Work required ▸
Wherever the line with "foldl (fun r jx" sits in the listing below, transcribe from it up to and including the line with "Definition padded_indices (p", exactly, and leave the remaining lines out.

Source data ▸
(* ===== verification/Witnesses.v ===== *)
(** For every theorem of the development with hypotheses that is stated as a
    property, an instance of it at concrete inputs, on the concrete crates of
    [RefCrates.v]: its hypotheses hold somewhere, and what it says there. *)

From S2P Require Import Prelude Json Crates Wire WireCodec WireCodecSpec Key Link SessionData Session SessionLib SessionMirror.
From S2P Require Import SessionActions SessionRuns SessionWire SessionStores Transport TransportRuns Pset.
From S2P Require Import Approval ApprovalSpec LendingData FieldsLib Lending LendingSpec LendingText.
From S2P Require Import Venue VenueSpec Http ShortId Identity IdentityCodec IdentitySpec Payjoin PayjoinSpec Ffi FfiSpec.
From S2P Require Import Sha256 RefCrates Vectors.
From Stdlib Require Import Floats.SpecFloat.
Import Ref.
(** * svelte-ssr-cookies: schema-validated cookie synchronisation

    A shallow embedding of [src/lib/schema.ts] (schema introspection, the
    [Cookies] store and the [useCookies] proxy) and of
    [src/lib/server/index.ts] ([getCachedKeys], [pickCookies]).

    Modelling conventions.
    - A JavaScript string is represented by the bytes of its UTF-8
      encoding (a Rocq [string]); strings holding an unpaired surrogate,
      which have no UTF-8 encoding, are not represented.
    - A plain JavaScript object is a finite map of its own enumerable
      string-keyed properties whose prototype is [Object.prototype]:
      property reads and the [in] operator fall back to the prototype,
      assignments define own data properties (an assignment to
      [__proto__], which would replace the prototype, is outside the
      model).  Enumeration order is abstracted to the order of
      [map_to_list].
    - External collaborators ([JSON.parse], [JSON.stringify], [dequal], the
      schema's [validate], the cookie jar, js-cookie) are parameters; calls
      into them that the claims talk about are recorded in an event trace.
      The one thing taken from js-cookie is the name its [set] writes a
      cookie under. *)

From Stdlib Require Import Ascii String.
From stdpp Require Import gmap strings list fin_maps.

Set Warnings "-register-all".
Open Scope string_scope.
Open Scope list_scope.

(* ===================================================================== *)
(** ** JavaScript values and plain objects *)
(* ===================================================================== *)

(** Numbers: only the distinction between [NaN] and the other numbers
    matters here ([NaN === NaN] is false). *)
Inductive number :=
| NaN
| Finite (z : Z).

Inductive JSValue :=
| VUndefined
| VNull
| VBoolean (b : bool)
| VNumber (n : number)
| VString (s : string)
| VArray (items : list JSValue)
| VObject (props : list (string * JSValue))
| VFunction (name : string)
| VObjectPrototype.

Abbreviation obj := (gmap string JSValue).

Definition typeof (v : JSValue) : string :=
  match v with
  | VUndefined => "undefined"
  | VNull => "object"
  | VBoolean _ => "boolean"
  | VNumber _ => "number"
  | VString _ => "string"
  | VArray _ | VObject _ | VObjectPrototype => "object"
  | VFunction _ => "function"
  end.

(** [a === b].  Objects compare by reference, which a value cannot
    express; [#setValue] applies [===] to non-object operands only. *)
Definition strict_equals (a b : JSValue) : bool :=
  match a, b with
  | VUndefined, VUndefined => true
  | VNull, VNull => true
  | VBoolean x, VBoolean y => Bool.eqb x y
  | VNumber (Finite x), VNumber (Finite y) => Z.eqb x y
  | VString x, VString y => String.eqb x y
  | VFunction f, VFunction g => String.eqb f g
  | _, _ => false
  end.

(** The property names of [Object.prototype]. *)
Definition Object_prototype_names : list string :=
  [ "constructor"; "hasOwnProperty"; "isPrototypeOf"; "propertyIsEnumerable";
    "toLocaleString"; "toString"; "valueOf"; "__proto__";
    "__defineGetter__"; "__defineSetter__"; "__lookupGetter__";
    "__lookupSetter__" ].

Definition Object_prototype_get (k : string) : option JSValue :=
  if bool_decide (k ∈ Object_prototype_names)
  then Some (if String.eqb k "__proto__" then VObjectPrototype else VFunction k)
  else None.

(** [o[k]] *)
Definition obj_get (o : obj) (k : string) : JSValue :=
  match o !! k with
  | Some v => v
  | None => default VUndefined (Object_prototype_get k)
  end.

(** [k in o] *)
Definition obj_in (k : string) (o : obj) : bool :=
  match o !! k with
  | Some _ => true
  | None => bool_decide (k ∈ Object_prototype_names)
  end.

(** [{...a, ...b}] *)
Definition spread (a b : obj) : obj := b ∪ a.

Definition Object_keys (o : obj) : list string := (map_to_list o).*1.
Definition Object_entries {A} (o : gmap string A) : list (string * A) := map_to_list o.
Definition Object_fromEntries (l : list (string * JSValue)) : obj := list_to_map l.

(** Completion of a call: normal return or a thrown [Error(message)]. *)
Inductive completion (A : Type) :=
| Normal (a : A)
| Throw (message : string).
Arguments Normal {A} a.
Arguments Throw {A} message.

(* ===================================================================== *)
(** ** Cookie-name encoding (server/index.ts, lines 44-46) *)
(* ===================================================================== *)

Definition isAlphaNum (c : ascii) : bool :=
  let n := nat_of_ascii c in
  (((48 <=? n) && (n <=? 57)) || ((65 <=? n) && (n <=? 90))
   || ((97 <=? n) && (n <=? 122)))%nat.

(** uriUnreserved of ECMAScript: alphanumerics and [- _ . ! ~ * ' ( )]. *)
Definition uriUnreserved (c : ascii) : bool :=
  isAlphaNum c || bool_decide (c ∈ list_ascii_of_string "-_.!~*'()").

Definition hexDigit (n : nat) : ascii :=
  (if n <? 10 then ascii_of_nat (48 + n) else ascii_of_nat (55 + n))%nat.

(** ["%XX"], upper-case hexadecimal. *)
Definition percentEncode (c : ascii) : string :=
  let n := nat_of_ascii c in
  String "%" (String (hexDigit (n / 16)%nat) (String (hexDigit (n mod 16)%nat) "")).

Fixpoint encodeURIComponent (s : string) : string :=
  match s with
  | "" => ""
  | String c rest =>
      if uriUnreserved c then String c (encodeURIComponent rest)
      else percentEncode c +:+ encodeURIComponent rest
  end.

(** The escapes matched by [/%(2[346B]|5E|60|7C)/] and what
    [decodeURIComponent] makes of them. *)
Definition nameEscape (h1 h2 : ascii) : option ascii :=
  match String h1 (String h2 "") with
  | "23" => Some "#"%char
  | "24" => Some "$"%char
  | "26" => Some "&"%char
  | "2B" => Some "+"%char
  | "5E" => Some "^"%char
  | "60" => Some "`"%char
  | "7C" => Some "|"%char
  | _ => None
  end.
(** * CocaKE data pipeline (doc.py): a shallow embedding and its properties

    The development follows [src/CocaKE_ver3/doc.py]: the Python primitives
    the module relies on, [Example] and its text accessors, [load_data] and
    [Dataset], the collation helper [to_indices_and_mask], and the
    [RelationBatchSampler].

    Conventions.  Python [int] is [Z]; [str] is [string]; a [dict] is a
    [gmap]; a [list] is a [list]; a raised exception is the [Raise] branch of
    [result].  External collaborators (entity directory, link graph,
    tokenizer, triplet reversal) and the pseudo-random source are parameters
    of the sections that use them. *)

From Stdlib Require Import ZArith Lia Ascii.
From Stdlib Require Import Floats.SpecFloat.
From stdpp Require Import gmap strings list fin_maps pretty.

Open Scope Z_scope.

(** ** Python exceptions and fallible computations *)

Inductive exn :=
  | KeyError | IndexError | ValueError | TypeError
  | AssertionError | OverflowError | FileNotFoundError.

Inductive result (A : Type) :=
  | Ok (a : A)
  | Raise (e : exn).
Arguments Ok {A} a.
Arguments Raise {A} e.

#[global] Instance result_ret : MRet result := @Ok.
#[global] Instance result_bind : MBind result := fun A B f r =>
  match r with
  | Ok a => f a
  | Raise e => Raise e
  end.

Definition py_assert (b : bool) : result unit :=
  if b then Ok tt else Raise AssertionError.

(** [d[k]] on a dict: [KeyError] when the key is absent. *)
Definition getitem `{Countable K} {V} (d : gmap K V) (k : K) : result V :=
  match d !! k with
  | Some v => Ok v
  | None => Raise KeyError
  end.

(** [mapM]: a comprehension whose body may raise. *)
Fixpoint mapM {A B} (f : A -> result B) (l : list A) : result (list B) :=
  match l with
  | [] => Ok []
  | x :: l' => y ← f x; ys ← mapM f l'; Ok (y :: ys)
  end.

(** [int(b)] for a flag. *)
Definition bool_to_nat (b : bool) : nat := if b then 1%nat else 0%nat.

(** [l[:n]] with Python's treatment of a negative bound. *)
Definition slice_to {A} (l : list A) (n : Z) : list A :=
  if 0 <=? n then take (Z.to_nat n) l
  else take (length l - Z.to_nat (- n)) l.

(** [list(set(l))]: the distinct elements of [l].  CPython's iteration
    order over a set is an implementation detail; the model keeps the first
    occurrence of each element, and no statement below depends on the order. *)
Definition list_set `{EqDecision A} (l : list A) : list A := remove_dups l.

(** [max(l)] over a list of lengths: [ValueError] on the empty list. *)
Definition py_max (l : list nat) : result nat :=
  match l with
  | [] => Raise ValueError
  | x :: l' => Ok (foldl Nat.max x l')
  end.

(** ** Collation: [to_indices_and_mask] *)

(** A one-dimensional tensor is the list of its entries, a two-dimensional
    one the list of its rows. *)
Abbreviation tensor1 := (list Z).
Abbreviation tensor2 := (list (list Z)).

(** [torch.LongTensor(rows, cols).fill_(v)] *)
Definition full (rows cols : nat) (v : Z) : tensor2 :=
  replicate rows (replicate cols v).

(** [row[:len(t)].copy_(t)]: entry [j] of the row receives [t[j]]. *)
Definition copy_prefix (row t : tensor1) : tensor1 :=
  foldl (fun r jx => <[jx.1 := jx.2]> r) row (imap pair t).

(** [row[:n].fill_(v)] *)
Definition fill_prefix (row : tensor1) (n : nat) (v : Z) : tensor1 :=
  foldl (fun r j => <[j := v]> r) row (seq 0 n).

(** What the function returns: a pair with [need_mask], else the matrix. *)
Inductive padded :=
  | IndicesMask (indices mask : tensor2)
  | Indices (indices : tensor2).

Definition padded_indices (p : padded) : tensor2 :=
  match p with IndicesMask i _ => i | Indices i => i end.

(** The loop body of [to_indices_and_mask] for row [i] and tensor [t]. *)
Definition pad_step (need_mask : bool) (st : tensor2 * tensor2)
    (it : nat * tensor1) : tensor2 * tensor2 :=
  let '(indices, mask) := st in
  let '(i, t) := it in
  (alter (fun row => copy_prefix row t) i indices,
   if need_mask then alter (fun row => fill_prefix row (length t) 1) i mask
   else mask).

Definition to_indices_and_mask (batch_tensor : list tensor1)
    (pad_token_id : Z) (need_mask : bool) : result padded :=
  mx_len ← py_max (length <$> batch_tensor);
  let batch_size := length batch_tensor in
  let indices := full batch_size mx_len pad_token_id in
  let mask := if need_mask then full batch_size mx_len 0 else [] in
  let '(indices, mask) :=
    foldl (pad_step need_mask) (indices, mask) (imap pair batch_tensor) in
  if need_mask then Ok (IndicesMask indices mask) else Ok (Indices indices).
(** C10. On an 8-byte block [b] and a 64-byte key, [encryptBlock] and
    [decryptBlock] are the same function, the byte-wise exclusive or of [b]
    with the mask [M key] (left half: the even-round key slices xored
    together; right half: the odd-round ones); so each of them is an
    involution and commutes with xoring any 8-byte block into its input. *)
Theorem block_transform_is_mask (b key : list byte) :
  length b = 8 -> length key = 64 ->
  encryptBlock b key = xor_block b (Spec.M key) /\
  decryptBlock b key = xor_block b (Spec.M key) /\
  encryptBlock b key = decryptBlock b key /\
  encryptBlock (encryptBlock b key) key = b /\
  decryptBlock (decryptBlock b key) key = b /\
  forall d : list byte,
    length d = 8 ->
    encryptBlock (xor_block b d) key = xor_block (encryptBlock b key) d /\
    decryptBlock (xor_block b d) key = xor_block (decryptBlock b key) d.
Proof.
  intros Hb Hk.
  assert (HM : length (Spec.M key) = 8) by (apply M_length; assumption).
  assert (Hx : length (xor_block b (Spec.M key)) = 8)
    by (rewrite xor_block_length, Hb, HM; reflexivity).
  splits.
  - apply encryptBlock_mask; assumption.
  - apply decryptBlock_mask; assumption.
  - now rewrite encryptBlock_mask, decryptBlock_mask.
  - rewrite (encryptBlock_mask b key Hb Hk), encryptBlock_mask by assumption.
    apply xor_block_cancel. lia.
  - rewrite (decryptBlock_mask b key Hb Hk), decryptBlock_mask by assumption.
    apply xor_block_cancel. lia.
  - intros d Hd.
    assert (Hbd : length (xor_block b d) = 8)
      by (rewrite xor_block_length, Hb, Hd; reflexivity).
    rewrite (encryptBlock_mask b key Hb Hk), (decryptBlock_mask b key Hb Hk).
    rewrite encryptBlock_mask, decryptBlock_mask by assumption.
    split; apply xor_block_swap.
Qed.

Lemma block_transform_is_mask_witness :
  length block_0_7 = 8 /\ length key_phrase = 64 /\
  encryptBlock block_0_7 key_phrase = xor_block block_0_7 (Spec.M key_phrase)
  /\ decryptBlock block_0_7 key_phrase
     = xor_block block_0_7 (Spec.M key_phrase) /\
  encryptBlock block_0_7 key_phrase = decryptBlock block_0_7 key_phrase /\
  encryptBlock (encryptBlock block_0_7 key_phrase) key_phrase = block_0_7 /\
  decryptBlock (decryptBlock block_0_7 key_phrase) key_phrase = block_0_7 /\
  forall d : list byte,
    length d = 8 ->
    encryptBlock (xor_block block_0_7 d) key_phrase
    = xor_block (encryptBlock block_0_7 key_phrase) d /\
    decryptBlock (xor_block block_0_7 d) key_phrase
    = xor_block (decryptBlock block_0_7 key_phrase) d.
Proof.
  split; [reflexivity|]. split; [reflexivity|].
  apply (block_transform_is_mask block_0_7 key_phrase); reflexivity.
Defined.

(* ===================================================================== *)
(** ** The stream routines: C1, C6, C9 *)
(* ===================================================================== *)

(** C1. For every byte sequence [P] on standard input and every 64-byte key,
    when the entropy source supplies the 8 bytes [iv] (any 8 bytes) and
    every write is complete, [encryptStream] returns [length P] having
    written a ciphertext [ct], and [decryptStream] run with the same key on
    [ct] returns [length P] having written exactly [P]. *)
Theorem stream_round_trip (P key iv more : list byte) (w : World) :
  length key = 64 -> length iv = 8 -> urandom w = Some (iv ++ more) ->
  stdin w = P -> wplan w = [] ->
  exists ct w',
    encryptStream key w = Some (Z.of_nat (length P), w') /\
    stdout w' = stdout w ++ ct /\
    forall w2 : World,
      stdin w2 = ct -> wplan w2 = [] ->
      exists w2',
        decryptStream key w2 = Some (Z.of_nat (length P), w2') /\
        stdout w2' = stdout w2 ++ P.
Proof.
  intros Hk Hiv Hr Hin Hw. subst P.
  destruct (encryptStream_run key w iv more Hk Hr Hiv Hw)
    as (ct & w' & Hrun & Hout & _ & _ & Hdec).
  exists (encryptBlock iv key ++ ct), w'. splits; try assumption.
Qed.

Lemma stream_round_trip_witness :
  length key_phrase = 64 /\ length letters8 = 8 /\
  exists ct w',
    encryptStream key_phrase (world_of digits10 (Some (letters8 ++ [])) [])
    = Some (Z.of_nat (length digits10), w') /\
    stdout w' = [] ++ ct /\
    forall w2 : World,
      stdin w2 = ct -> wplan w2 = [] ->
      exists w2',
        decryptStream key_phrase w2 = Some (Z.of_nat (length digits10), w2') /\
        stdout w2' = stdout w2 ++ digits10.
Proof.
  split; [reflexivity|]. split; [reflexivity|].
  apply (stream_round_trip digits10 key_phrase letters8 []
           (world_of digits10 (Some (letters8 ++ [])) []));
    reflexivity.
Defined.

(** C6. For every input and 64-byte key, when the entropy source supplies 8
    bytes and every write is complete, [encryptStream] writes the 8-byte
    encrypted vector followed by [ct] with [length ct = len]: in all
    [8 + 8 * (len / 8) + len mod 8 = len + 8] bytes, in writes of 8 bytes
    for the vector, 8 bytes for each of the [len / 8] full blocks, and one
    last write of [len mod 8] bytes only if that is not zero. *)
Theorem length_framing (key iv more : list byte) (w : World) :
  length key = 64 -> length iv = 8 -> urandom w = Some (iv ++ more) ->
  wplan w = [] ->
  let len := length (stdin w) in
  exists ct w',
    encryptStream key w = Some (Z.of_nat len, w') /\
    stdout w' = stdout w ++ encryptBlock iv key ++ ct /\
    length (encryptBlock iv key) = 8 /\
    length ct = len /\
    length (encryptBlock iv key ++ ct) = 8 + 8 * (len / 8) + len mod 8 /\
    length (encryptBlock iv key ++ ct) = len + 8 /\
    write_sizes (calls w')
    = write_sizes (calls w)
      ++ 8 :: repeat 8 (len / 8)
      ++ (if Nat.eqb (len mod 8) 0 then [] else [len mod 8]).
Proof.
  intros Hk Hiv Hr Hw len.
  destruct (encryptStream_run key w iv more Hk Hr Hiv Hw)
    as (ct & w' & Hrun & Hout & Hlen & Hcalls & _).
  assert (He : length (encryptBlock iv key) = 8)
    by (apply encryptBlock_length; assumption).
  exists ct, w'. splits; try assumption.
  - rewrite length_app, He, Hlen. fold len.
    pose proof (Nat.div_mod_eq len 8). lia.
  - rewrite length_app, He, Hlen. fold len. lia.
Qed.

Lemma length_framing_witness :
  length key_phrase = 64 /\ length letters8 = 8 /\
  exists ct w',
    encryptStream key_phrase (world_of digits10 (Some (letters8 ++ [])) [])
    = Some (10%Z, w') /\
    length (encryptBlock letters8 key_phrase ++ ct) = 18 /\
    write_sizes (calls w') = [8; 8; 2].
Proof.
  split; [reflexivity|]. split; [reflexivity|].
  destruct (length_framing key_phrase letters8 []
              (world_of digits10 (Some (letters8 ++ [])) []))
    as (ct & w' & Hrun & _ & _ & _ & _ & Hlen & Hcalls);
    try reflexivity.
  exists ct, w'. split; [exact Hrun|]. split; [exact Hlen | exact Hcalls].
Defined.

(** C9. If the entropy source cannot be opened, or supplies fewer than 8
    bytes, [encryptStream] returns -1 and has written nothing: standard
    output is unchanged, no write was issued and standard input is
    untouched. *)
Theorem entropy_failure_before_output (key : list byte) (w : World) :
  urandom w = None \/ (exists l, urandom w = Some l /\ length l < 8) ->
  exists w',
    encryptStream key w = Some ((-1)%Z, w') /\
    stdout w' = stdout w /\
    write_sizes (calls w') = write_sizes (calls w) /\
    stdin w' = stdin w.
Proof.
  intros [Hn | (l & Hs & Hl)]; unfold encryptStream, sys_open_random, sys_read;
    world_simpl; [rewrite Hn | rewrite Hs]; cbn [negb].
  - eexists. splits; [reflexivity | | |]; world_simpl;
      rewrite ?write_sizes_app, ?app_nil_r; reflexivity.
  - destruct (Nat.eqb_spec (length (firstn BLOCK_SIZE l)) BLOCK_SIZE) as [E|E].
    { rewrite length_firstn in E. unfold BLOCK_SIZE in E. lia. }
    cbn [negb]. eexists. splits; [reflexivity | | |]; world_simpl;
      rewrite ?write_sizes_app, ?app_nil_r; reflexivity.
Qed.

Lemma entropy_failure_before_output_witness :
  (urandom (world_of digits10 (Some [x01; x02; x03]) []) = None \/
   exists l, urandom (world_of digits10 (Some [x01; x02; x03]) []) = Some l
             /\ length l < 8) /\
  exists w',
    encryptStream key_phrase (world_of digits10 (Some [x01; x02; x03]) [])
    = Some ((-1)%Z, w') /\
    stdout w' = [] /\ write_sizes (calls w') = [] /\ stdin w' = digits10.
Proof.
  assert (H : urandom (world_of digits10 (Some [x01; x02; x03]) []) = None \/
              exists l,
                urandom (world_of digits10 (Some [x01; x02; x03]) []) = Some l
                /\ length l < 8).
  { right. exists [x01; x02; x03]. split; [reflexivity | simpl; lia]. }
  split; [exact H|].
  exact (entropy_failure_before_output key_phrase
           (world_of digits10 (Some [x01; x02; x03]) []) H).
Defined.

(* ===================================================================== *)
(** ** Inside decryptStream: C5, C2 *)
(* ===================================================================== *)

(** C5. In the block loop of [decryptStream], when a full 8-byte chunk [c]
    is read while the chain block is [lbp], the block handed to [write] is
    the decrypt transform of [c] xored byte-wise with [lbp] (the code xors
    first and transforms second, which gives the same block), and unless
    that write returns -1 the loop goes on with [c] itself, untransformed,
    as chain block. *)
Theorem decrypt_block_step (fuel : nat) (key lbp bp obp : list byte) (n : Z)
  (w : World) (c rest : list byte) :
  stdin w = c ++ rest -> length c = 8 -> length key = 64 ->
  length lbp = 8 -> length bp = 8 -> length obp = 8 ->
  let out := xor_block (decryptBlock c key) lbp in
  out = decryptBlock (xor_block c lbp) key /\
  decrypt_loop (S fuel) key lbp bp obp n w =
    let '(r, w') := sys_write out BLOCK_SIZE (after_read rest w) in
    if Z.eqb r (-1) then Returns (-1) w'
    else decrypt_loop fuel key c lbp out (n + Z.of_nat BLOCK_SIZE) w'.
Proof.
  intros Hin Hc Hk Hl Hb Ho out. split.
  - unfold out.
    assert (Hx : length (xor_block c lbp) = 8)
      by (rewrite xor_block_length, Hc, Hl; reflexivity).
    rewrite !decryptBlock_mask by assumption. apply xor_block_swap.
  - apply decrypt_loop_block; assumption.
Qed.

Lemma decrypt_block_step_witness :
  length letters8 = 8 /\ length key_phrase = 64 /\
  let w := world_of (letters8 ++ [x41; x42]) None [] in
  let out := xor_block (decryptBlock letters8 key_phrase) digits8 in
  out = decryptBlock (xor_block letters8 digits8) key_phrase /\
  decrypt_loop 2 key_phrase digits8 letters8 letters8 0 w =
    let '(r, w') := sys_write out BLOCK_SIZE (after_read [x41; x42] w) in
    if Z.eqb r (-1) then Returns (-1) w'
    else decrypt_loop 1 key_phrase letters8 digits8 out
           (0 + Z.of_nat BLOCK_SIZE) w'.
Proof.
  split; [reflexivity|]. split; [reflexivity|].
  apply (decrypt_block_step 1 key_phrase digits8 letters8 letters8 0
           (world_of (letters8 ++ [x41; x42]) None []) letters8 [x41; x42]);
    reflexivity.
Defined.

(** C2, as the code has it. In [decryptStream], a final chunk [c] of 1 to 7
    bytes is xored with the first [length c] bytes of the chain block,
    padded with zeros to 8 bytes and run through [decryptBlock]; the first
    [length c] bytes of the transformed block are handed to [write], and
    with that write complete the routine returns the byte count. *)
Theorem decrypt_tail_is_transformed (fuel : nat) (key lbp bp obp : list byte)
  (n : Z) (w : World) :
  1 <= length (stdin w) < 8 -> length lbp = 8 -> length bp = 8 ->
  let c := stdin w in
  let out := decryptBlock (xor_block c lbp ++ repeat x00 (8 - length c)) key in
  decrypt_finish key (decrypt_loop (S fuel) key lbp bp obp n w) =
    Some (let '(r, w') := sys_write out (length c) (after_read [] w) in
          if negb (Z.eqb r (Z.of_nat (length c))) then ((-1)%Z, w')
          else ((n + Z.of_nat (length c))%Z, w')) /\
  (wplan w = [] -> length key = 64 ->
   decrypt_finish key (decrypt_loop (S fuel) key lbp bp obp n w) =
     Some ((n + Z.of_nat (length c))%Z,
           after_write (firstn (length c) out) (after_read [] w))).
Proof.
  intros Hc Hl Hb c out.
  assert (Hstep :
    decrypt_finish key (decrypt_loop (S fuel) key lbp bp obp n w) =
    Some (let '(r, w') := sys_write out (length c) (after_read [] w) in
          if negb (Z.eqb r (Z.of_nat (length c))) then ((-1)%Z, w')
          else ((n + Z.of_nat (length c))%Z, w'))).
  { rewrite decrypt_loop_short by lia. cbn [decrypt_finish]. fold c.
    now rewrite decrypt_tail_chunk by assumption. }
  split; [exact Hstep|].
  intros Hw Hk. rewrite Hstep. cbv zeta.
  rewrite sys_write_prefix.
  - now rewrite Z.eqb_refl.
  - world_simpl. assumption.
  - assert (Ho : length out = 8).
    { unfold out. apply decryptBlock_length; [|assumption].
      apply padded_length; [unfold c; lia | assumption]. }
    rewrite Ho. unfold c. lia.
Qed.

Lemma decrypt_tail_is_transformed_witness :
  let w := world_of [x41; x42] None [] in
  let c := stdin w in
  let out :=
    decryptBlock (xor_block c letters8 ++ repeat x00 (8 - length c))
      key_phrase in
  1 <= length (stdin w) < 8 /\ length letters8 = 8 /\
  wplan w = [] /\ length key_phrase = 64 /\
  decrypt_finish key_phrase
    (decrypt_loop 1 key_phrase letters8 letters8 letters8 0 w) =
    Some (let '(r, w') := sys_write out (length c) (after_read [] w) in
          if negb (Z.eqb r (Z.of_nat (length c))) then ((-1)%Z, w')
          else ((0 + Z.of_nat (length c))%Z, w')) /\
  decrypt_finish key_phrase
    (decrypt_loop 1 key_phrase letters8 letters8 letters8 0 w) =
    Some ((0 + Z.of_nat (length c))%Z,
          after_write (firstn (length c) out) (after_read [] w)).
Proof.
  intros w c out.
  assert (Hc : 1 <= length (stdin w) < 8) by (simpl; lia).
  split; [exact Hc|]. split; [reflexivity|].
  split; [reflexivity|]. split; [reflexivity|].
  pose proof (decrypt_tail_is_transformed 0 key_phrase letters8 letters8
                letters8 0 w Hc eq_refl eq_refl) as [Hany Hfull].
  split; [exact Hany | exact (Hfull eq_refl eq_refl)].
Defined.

Exercise response ▸
  foldl (fun r jx => <[jx.1 := jx.2]> r) row (imap pair t).

(** [row[:n].fill_(v)] *)
Definition fill_prefix (row : tensor1) (n : nat) (v : Z) : tensor1 :=
  foldl (fun r j => <[j := v]> r) row (seq 0 n).

(** What the function returns: a pair with [need_mask], else the matrix. *)
Inductive padded :=
  | IndicesMask (indices mask : tensor2)
  | Indices (indices : tensor2).

Definition padded_indices (p : padded) : tensor2 :=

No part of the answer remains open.